Sony Interactive Entertainment is looking to break the video game curse. Video game movies may have a bad track record in Hollywood, but that won't stop the video game subsidiary of Sony from launching its very own production company, Playstation Productions, to adapt its extensive catalogue of beloved video games for the big and small screen.The Hollywood Reporter broke the news that Sony Interactive is launching Playstation Productions, a production studio devoted to adapting best-selling Sony video games titles like Metal Gear Solid, Uncharted, God of War, The Last of Us for TV and film. The new enterprise will be led by Asad Qizilbash and overseen by the chairman of Worldwide Studios at SIE, Shawn Layden, and is "already in production on its first slate of projects and has set up shop on the Sony Studios lot in Culver City."

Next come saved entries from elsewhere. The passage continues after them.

(** The supplied address in the notation of [inet_ntop], with a buffer for [IRC_IP_MAX]
    bytes; [None]: not an address, [Some None]: the conversion failed. *)
Definition canonical_supplied (ip : cstr) : option (option cstr) :=
  let fit (text : option cstr) := t ← text; if length t <=? IRC_IP_MAX then Some t else None in
  match inet_pton_v4 ip with
  | Some a => Some (fit (inet_ntop_v4 a))
  | None => match inet_pton_v6 ip with Some a => Some (fit (inet_ntop_v6 a)) | None => None end
  end.

(** The four parameters of WEBIRC. *)
Definition webirc_params (params : cstr) : option (cstr * cstr * cstr * cstr) :=
  let '(password, rest) := strtok " " params in
  let '(gateway_name, rest) := strtok " " rest in
  let '(supplied_host, rest) := strtok " " rest in
  let '(supplied_ip, rest) := strtok " " rest in
  let '(extra, _) := strtok " " rest in
  match password, gateway_name, supplied_host, supplied_ip, extra with
  | Some password, Some gateway_name, Some supplied_host, Some supplied_ip, None =>
      if (IRCD_WEBIRC_GATEWAY_NAME_MAX <? length gateway_name) || (IRC_HOST_MAX <? length supplied_host) then None
      else Some (password, gateway_name, supplied_host, supplied_ip)
  | _, _, _, _, _ => None
  end.

(** The record of a client that speaks through a gateway. *)
Definition gateway_client (cfg : ServerConfig) (now : Z) (peer_ip gateway_name supplied_host canonical_ip : cstr) (K : Client) : Client :=
  let K := set_cl_webirc_gateway_ip (snprintf (IRC_IP_MAX + 1) peer_ip) K in
  let K := set_cl_webirc_gateway_name (snprintf (IRCD_WEBIRC_GATEWAY_NAME_MAX + 1) gateway_name) K in
  let K := set_cl_webirc_supplied_host (snprintf (IRC_HOST_MAX + 1) supplied_host) K in
  let K := set_cl_real_ip (snprintf (IRC_IP_MAX + 1) canonical_ip) (set_cl_webirc_active true K) in
  let K := set_cl_display_host (snprintf (IRC_HOST_MAX + 1) canonical_ip) (set_cl_real_host [] K) in
  let K := set_cl_modes (client_mode_add (cl_modes K) CLIENT_MODE_WEBIRC) K in
  let K := set_cl_geoip_complete false (set_cl_geoip no_geoip K) in
  let K := set_cl_dnsbl_deadline 0 (set_cl_dnsbl_state CLIENT_DNSBL_NONE K) in
  set_cl_dns_deadline (now + dns_timeout_seconds cfg)%Z (set_cl_dns_state CLIENT_DNS_PENDING K).

Definition webirc_refuse (c : ptr) (fmt : cstr) : M CommandResult :=
  cfg ← config;
  tell c fmt [server_name cfg] ;; mret COMMAND_DISCONNECT_CLIENT.
Definition webirc_setup_failed : cstr := ":%s ERROR :WEBIRC connection setup failed".

(** What starts for the new address. *)
Definition webirc_welcome (c : ptr) (peer_ip gateway_name : cstr) : M CommandResult :=
  K ← client c;
  when (negb (dns_resolver_submit (cl_id K) (cl_real_ip K))) (upd_client c (set_cl_dns_state CLIENT_DNS_FAILED)) ;;
  snotice_broadcast SNOTICE_WEBIRC "WEBIRC authenticated: end-user=%s gateway=%s gateway-name=%s"
    [cl_real_ip K; peer_ip; gateway_name] ;;
  nospoof_request_website c ;;
  keep.

(** The rest of WEBIRC for an authorized gateway and a valid address. *)
Definition webirc_accept (c : ptr) (peer_ip gateway_name supplied_host canonical_ip : cstr) : M CommandResult :=
  cfg ← config;
  K ← client c;
  let both := N.lor SNOTICE_SECURITY SNOTICE_WEBIRC in
  limited ← gets (λ w, server_connection_limit_reached w canonical_ip (Some K));
  if limited : bool then
    snotice_broadcast both "WEBIRC end-user connection limit exceeded: end-user=%s gateway=%s" [canonical_ip; peer_ip] ;;
    webirc_refuse c ":%s ERROR :Too many concurrent connections from your IP address"
  else
  reassigned ← server_reassign_client_id c;
  if negb reassigned then
    snotice_broadcast both "Rejected WEBIRC from gateway %s: unable to reindex end-user connection" [peer_ip] ;;
    webirc_refuse c webirc_setup_failed
  else
  moved ← server_connection_count_move (cl_real_ip K) canonical_ip;
  if negb moved then
    snotice_broadcast both "Rejected WEBIRC from gateway %s: unable to reindex end-user connection count" [peer_ip] ;;
    webirc_refuse c webirc_setup_failed
  else
  t ← now;
  upd_client c (gateway_client cfg t peer_ip gateway_name supplied_host canonical_ip) ;;
  webirc_welcome c peer_ip gateway_name.

Definition command_webirc (c : ptr) (params : option cstr) : M CommandResult :=
  cfg ← config;
  K ← client c;
  match params with
  | Some params =>
      if cl_registered K || cl_webirc_active K then
        snotice_broadcast SNOTICE_WEBIRC "Rejected WEBIRC use from %s: command must be used once before registration" [cl_real_ip K] ;;
        webirc_refuse c ":%s ERROR :WEBIRC must be used once before registration"
      else
      match webirc_params params with
      | None =>
          snotice_broadcast SNOTICE_WEBIRC "Rejected WEBIRC from %s: invalid or overlong parameters" [cl_real_ip K] ;;
          webirc_refuse c ":%s ERROR :Invalid WEBIRC parameters"
      | Some (password, gateway_name, supplied_host, supplied_ip) =>
          let peer_ip := snprintf (IRC_IP_MAX + 1) (cl_real_ip K) in
          if bool_decide (authorized_gateway cfg peer_ip password = None) then
            snotice_broadcast SNOTICE_WEBIRC "Rejected WEBIRC authentication from gateway %s" [peer_ip] ;;
            webirc_refuse c ":%s ERROR :Unauthorized WEBIRC gateway"
          else
          match canonical_supplied supplied_ip with
          | None =>
              snotice_broadcast SNOTICE_WEBIRC "Rejected WEBIRC from gateway %s: invalid end-user IP %s" [peer_ip; supplied_ip] ;;
              webirc_refuse c ":%s ERROR :WEBIRC supplied invalid client IP"
          | Some None => webirc_refuse c webirc_setup_failed
          | Some (Some canonical_ip) => webirc_accept c peer_ip gateway_name supplied_host canonical_ip
          end
      end
  | None =>
      snotice_broadcast SNOTICE_WEBIRC "Rejected WEBIRC use from %s: command must be used once before registration" [cl_real_ip K] ;;
      webirc_refuse c ":%s ERROR :WEBIRC must be used once before registration"
  end.
End Cap.
(* ===== verification/Query.v ===== *)
(** * Queries: ISON, USERHOST, USERIP, LUSERS, LIST, WHO, WHOIS, WHOWAS,
    SILENCE and WATCH

    The commands of [src/commands/ison.c], [userhost.c], [userip.c],
    [lusers.c], [list.c], [who.c], [whois.c], [whowas.c], [silence.c] and [watch.c]. *)

From S2P Require Import Prelude CString Modes HashTable MaskMatch Output World Channel Invariant Policy Tags Numerics Ircv3 Presence Env Cloak Register JoinPart.

(** ** Lists of words cut into lines

    [stale]: what the loop goes on with after a word that fits no line; ISON and WATCH
    keep the line they have just sent, WHOIS starts an empty one. *)
Fixpoint pack_words (fits : cstr → bool) (keep_stale : bool) (line : cstr) (l : list cstr) : list cstr * cstr :=
  match l with
  | [] => ([], line)
  | word :: rest =>
      let candidate := line ++ (if empty line then [] else lit " ") ++ word in
      if (length candidate <? IRC_LINE_CONTENT_MAX + 1) && fits candidate then pack_words fits keep_stale candidate rest else
      let '(sent, final) := pack_words fits keep_stale
        (if fits word then word else if keep_stale then line else []) rest in
      ((if empty line then sent else line :: sent), final)
  end.

(** ** ISON *)

Definition ison_payload_fits (cfg : ServerConfig) (K : Client) (payload : cstr) : bool :=
  length (format RPL_ISON [server_name cfg; cl_nick K; payload]) <=? IRC_LINE_CONTENT_MAX.

Definition send_ison_payload (c : ptr) (payload : cstr) : M unit :=
  cfg ← config;
  K ← client c;
  when (ison_payload_fits cfg K payload) (tell c RPL_ISON [server_name cfg; cl_nick K; payload]).

(** The nicknames, as their holders write them, of the registered clients named. *)
Definition online_nicks (w : World) (nicks : list cstr) : list cstr :=
  omap (λ nick, c ← hash_get (w_clients_by_nick w) nick;
    if cl_registered (the_client w c) then Some (cl_nick (the_client w c)) else None) nicks.

Definition command_ison (c : ptr) (params : option cstr) : M CommandResult :=
  u ← command_require_registered c;
  if u : bool then keep else
  match params with
  | None => send_ison_payload c [] ;; keep
  | Some params =>
      cfg ← config;
      K ← client c;
      online ← gets (λ w, online_nicks w (tokens " " params));
      let '(sent, final) := pack_words (ison_payload_fits cfg K) true [] online in
      for_each sent (send_ison_payload c) ;; send_ison_payload c final ;; keep
  end.

(** ** USERHOST and USERIP *)

Definition command_userhost (c : ptr) (params : option cstr) : M CommandResult :=
  u ← command_require_registered c;
  if u : bool then keep else
  cfg ← config;
  K ← client c;
  match params with
  | None => reply c ERR_NEEDMOREPARAMS [server_name cfg; cl_nick K; lit "USERHOST"]
  | Some params =>
      for_each (take 5 (tokens " " params)) (λ nick,
        t ← find_nick nick;
        match t with
        | None => mret tt
        | Some t =>
            T ← client t;
            when (cl_registered T)
              (tell c RPL_USERHOST [server_name cfg; cl_nick K; cl_nick T; cl_user T; cl_display_host T])
        end) ;;
      keep
  end.
(** What depends on public fields of several clients. *)
Lemma omap_same {A B} (f g : A → option B) (l : list A) : (∀ x, f x = g x) → omap f l = omap g l.
Proof. intros Hfg. induction l as [|x l IH]; [done|]. cbn. by rewrite Hfg, IH. Qed.

Lemma online_nicks_public P w l : online_nicks (with_private c P w) l = online_nicks w l.
Proof.
  apply omap_same. intros n. change (w_clients_by_nick (with_private c P w)) with (w_clients_by_nick w).
  destruct (hash_get _ n) as [x|]; cbn; [|done]. by rewrite (public_field c cl_registered), (public_field c cl_nick).
Qed.
Lemma users_online_public P w : users_online (with_private c P w) = users_online w.
Proof. apply omap_same. intros x. cbn. by rewrite (public_field c cl_registered), (public_field c cl_modes). Qed.
Lemma visible_channels_public P w : visible_channels (with_private c P w) c = visible_channels w c.
Proof. unfold visible_channels. by rewrite the_client_self. Qed.
Lemma registered_holder_public P w nick : registered_holder (with_private c P w) nick = registered_holder w nick.
Proof.
  unfold registered_holder. change (w_clients_by_nick (with_private c P w)) with (w_clients_by_nick w).
  destruct (hash_get _ nick) as [x|]; cbn; [|done]. by rewrite (public_field c cl_registered).
Qed.
Lemma count_watchers_public P w : count_watchers (with_private c P w) c = count_watchers w c.
Proof.
  unfold count_watchers, count_if. rewrite the_client_self. case_if; [done|].
  change (w_client_array (with_private c P w)) with (w_client_array w). f_equal.
  apply filter_ext. intros x. rewrite (public_field c cl_registered) by done. f_equal.
  by apply (public_field c (λ W, presence_watch_contains W (cl_nick (the_client w c)))).
Qed.
Lemma who_user_public P w x : visibility_who_user (with_private c P w) c x = visibility_who_user w c x.
Proof.
  unfold visibility_who_user, visibility_share_channel. rewrite the_client_self.
  by rewrite !(public_field c cl_registered), !(public_field c cl_modes) by done.
Qed.
Lemma whois_channel_public P w x ch :
  visibility_whois_channel (with_private c P w) c x ch = visibility_whois_channel w c x ch.
Proof. unfold visibility_whois_channel. by rewrite the_client_self, !(public_field c cl_modes) by done. Qed.
Lemma whois_tokens_public P w x : whois_channel_tokens (with_private c P w) c x = whois_channel_tokens w c x.
Proof.
  unfold whois_channel_tokens. rewrite (public_field c cl_channels) by done. apply omap_same. intros ch.
  by rewrite whois_channel_public.
Qed.
(* ===== verification/OperProps.v ===== *)
(** * What operator status means

    Permissions and masks survive being written and read back; OPER grants what the
    stored account says to whoever knows its password; and without the permission an
    operator command does nothing. *)

From S2P Require Import Prelude CString Modes HashTable MaskMatch Output World Channel Invariant Policy Tags Numerics Ircv3 Presence Env Cloak Register Connection Services Registry JoinPart Query Oper.

(** ** Lists separated by commas *)

Definition commas (l : list cstr) : cstr :=
  match l with [] => [] | t :: l => t ++ concat (map (cons ","%char) l) end.

Definition comma_free (t : cstr) : Prop := t ≠ [] ∧ (","%char ∉ t).

Lemma commas_snoc l t : Forall comma_free l → commas (l ++ [t]) = commas l ++ ((if empty (commas l) then [] else lit ",") ++ t).
Proof.
  destruct l as [|a l]; [simpl; intros; by rewrite app_nil_r|]. intros [[Ha _] _]%Forall_cons. simpl.
  destruct a as [|x a]; [done|]. rewrite map_app, concat_app. simpl. by rewrite app_nil_r, <-app_assoc.
Qed.

Lemma tokens_fuel_commas fuel l : Forall comma_free l → length (commas l) < fuel → tokens_fuel fuel "," (commas l) = l.
Proof.
  revert fuel. induction l as [|t l IH]; intros fuel Hl Hf; [by destruct fuel|].
  apply Forall_cons in Hl as [[Hne Ht] Hl]. destruct fuel as [|fuel]; [lia|]. cbn [tokens_fuel].
  assert (strtok "," (commas (t :: l)) = (Some t, commas l)) as ->.
  { unfold commas at 1. rewrite strtok_start; [|done|set_solver|by destruct l; intros ?? [= <- _]; set_solver].
    destruct l as [|u l]; simpl; [done|]. done. }
  rewrite IH; [done..|]. destruct t as [|x t]; [done|].
  destruct l as [|u l]; simpl in *; rewrite ?length_app in *; simpl in *; rewrite ?length_app in *; lia.
Qed.

Lemma tokens_commas l : Forall comma_free l → tokens "," (commas l) = l.
Proof. intros Hl. apply tokens_fuel_commas; [done | lia]. Qed.

(** ** Permissions *)

Definition holds (permissions : N) (e : cstr * N) : bool := negb (N.land permissions e.2 =? 0)%N.
Definition names_of (permissions : N) (l : list (cstr * N)) : list cstr := map fst (List.filter (holds permissions) l).
Definition union_of (l : list (cstr * N)) : N := foldr (λ e r, N.lor e.2 r) 0%N l.

Lemma format_names_fits p size l pre :
  Forall comma_free pre → Forall comma_free (map fst l) → length (commas (pre ++ names_of p l)) < size →
  format_names p size l (commas pre) = commas (pre ++ names_of p l).
Proof.
  revert pre. induction l as [|[name b] l IH]; intros pre Hpre Hl Hlen; [by rewrite app_nil_r|].
  apply Forall_cons in Hl as [Hn Hl]. cbn [format_names]. unfold names_of, holds in *. cbn [List.filter snd] in *.
  destruct (N.land p b =? 0)%N; cbn [negb] in *; [by apply IH|]. cbn [map fst] in *.
  assert (pre ++ name :: map fst (List.filter (λ e, negb (N.land p e.2 =? 0)%N) l) = (pre ++ [name]) ++
    map fst (List.filter (λ e, negb (N.land p e.2 =? 0)%N) l)) as Hsplit by (by rewrite <-app_assoc).
  rewrite Hsplit in *. clear Hsplit.
  assert (Hmono : ∀ l1 l2, length (commas l1) ≤ length (commas (l1 ++ l2))).
  { intros [|a l1] l2; [simpl; lia|]. simpl. rewrite map_app, concat_app, !length_app. lia. }
  pose proof (Hmono (pre ++ [name]) (map fst (List.filter (λ e, negb (N.land p e.2 =? 0)%N) l))) as Hm.
  rewrite commas_snoc, !length_app in Hm by done.
  rewrite <-commas_snoc by done. destruct (_ <=? _) eqn:Hroom; bools; [rewrite !length_app in Hroom; lia|].
  apply IH; [apply Forall_app; by split; [|constructor] | done..].
Qed.

(** Reading a list of known names yields their bits. *)
Lemma parse_known l acc :
  Forall (λ e, lookup_permission e.1 = Some e.2 ∧ streq e.1 "oper" = false ∧
    drop_while (λ ch, Ascii.eqb ch " " || Ascii.eqb ch "009"%char) e.1 = e.1) l →
  parse_tokens (map fst l) acc = Some (N.lor acc (union_of l)).
Proof.
  revert acc. induction l as [|e l IH]; intros acc Hl; cbn [map parse_tokens union_of foldr]; [by rewrite N.lor_0_r|].
  apply Forall_cons in Hl as [(H1 & H2 & H3) Hl]. cbv zeta. by rewrite H3, H2, H1, IH, <-N.lor_assoc by done.
Qed.

(** The bits of the table, by number. *)
Definition permission_bits : list N := [0; 1; 2; 10; 3; 4; 5; 6; 7; 13; 12; 14; 9; 8; 11]%N.

Lemma union_spec p l ks i :
  map snd l = map bit ks →
  N.testbit (union_of (List.filter (holds p) l)) i = N.testbit p i && existsb (N.eqb i) ks.
Proof.
  revert l. induction ks as [|k ks IH]; intros [|[n b] l] Hl; try done; [by rewrite andb_false_r|].
  injection Hl as -> Hl.
  specialize (IH l Hl). cbn [List.filter]. unfold holds at 1. cbn [snd]. rewrite mode_has_bit. cbn [existsb].
  destruct (N.testbit p k) eqn:Hk; cbn [union_of foldr snd]; fold (union_of (List.filter (holds p) l)).
  - rewrite N.lor_spec, IH, testbit_bit. destruct (N.eqb_spec i k) as [->|Hne].
    + by rewrite bool_decide_true, Hk.
    + by rewrite bool_decide_false.
  - rewrite IH. destruct (N.eqb_spec i k) as [->|Hne]; [by rewrite Hk | done].
Qed.

Lemma bits_upto l n i : Forall (λ k, (k < n)%N) l → (∀ k, (k < n)%N → k ∈ l) → existsb (N.eqb i) l = (i <? n)%N.
Proof.
  intros Hl Hall. apply eq_true_iff_eq. rewrite existsb_exists, N.ltb_lt. split.
  - intros (k & Hk & ->%N.eqb_eq). rewrite Forall_forall in Hl. apply Hl. by apply list_elem_of_In.
  - intros Hi. exists i. split; [by apply list_elem_of_In, Hall | apply N.eqb_refl].
Qed.

(** The bits below [n] are all of [2 ^ n - 1]. *)
Lemma land_ones p n : N.land p (2 ^ n - 1) = p ↔ (∀ i, N.testbit p i = N.testbit p i && (i <? n)%N).
Proof.
  rewrite N.sub_1_r, <-N.ones_equiv. split.
  - intros H i. rewrite <-H at 1. rewrite N.land_spec. destruct (N.ltb_spec i n); [by rewrite N.ones_spec_low, ?andb_true_r by done | by rewrite N.ones_spec_high, ?andb_false_r by done].
  - intros H. apply N.bits_inj. intros i. rewrite N.land_spec, H.
    destruct (N.ltb_spec i n); [by rewrite N.ones_spec_low, ?andb_true_r by done | by rewrite N.ones_spec_high, ?andb_false_r by done].
Qed.

Lemma union_all p : union_of (List.filter (holds p) permission_names) = N.land p OPER_PERMISSION_ALL.
Proof.
  apply N.bits_inj. intros i. rewrite (union_spec p _ permission_bits) by reflexivity.
  rewrite (bits_upto _ 15); [|by repeat constructor|].
  - unfold OPER_PERMISSION_ALL. rewrite N.land_spec. f_equal. change (2 ^ 15 - 1)%N with (N.ones 15).
    destruct (N.ltb_spec i 15); [by rewrite N.ones_spec_low, ?andb_true_r by done | by rewrite N.ones_spec_high, ?andb_false_r by done].
  - intros k Hk. unfold permission_bits. rewrite !elem_of_cons. lia.
Qed.

Lemma commas_length l : length (commas l) ≤ pred (list_sum (map (λ t, S (length t)) l)).
Proof.
  destruct l as [|t l]; [done|]. simpl. rewrite length_app. enough (length (concat (map (cons ","%char) l)) = list_sum (map (λ t, S (length t)) l)) by lia.
  induction l as [|u l IH]; [done|]. simpl. rewrite length_app. lia.
Qed.
Lemma names_length p l : list_sum (map (λ t, S (length t)) (names_of p l)) ≤ list_sum (map (λ t, S (length t)) (map fst l)).
Proof.
  unfold names_of, list_sum. induction l as [|e l IH]; [done|]. cbn [List.filter map foldr].
  destruct (holds p e); cbn [map foldr]; lia.
Qed.

(** The names of the table, with their commas, take 152 bytes. *)
Lemma format_permissions p size :
  153 ≤ size → oper_permissions_format p size = commas (names_of p permission_names).
Proof.
  intros Hs. apply (format_names_fits p size permission_names []); [constructor| |].
  - repeat constructor; simpl; set_solver.
  - pose proof (commas_length (names_of p permission_names)) as H1. pose proof (names_length p permission_names) as H2.
    assert (list_sum (map (λ t, S (length t)) (map fst permission_names)) = 153) as H3 by reflexivity. simpl app. lia.
Qed.

Lemma names_comma_free p : Forall comma_free (names_of p permission_names).
Proof.
  unfold names_of. assert (Forall (λ e : cstr * N, comma_free e.1) permission_names) as H by (repeat constructor; simpl; set_solver).
  apply Forall_map. rewrite Forall_forall in H |- *. intros e [He _]%list_elem_of_In%filter_In. apply H, list_elem_of_In, He.
Qed.

Lemma parse_format p size :
  N.land p OPER_PERMISSION_ALL = p → 153 ≤ size → oper_permissions_parse (oper_permissions_format p size) = Some p.
Proof.
  intros Hp Hs. rewrite format_permissions by done. set (l := names_of p permission_names).
  assert (Hlen : length (commas l) ≤ 152).
  { pose proof (commas_length l). pose proof (names_length p permission_names).
    assert (list_sum (map (λ t, S (length t)) (map fst permission_names)) = 153) as H3 by reflexivity. unfold l in *. lia. }
  unfold oper_permissions_parse. assert ((512 <=? length (commas l)) = false) as -> by (apply Nat.leb_gt; lia).
  assert (Hread : parse_tokens l 0 = Some p).
  { unfold l, names_of. rewrite parse_known, N.lor_0_l, union_all, Hp; [done|].
    assert (Forall (λ e, lookup_permission e.1 = Some e.2 ∧ streq e.1 "oper" = false ∧
      drop_while (λ ch, Ascii.eqb ch " " || Ascii.eqb ch "009"%char) e.1 = e.1) permission_names) as H
      by (repeat (apply Forall_cons; split; [split_and!; reflexivity|]); constructor).
    rewrite Forall_forall in H |- *. intros e [He _]%list_elem_of_In%filter_In. apply H, list_elem_of_In, He. }
  rewrite tokens_commas by apply names_comma_free. destruct (commas l) eqn:E; [|exact Hread].
  pose proof (names_comma_free p) as H. fold l in H. destruct l as [|t l']; [by rewrite <-Hread|].
  apply Forall_cons in H as [[Ht _] _]. by destruct t.
Qed.

Lemma lookup_permission_all name b : lookup_permission name = Some b → N.land b OPER_PERMISSION_ALL = b.
Proof.
  unfold lookup_permission. destruct (find _ _) as [e|] eqn:Hf; simpl; [|done]. intros [= <-]. apply find_some in Hf as [He _].
  assert (Forall (λ e : cstr * N, N.land e.2 OPER_PERMISSION_ALL = e.2) permission_names) as H by (by repeat constructor).
  rewrite Forall_forall in H. apply H, list_elem_of_In, He.
Qed.
Lemma parse_tokens_all l acc p :
  N.land acc OPER_PERMISSION_ALL = acc → parse_tokens l acc = Some p → N.land p OPER_PERMISSION_ALL = p.
Proof.
  revert acc. induction l as [|t l IH]; cbn [parse_tokens]; intros acc Ha; [by intros [= <-]|]. cbv zeta.
  destruct (streq _ _); [by apply IH|]. destruct (lookup_permission _) as [b|] eqn:Hb; [|done].
  apply IH. rewrite N.land_lor_distr_l, Ha. by rewrite (lookup_permission_all _ _ Hb).
Qed.

(** ** Server-notice masks *)

Definition letters_union (l : cstr) : N := foldr (λ ch r, N.lor (snotice_mask_for_letter ch) r) 0%N l.

Definition snotice_bits : list N := [0; 1; 2; 3; 4; 5; 6; 7; 8; 9; 10; 11; 12; 13]%N.

Lemma letters_union_spec m l ks i :
  map snotice_mask_for_letter l = map bit ks →
  N.testbit (letters_union (List.filter (λ ch, negb (N.land m (snotice_mask_for_letter ch) =? 0)%N) l)) i =
  N.testbit m i && existsb (N.eqb i) ks.
Proof.
  intros Hl. rewrite <-(union_spec m (map (λ ch, ([ch], snotice_mask_for_letter ch)) l) ks i).
  - f_equal. induction l as [|ch l IH] in ks, Hl |- *; [done|]. destruct ks as [|k ks]; [done|]. injection Hl as Hk Hl.
    specialize (IH ks Hl). cbn [map List.filter]. unfold holds at 1. cbn [snd].
    destruct (negb _); [|exact IH]. cbn [letters_union union_of foldr snd]. unfold letters_union, union_of in IH. by rewrite IH.
  - by rewrite map_map.
Qed.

Sony Interactive has a library of more than 100 original properties, some of which have already made their way to the big screen to mixed reception, like the long-running Tomb Raider series. But Sony Interactive believes that in their own hands, they could have better luck at breaking the video game movie curse.

"Instead of licensing our IP out to studios, we felt the better approach was for us to develop and produce for ourselves," Qizilbash told THR. "One, because we're more familiar, but also because we know what the PlayStation community loves."

Unlike most video game adaptations that are usually developed when a game studio licenses its IP out to a movie studio, Sony will be producing these projects in-house through Playstation Productions, with sister company Sony Studios distributing the films. This will perhaps help them avoid disasters like "big budget efforts like 2016's Assassin's Creed or Warcraft [that] bombed at the box office and earned weak reviews" — failures that have been attributed to Hollywood misunderstanding the appeal of the video games. Layden wants to instead focus on "ethos" from the game and avoid retelling a story in a way that doesn't translate well to TV or film.

It's interesting that Sony Interactive launched its own production studio to adapt its video game titles as opposed to handing it over to Sony Studios, but Qizilbash believes that these adaptations are best in the hands of people who know video games. It seems like they hope Playstation Productions will break into Hollywood in a big way, with Qizilbash noting that he has talked to Transformers producer Lorenzo di Bonaventura and Marvel Studios chief Kevin Feige "to really get an understanding of the industry."

So could this mean we finally get that Last of Us adaptation? With the launch of Playstation Productions and the box office success of Detective Pikachu, could the era of terrible video game adaptations be coming to an end? That's something we'll have to wait and see to find out, but for now, look forward to that iconic Playstation logo making its way to your movie theater.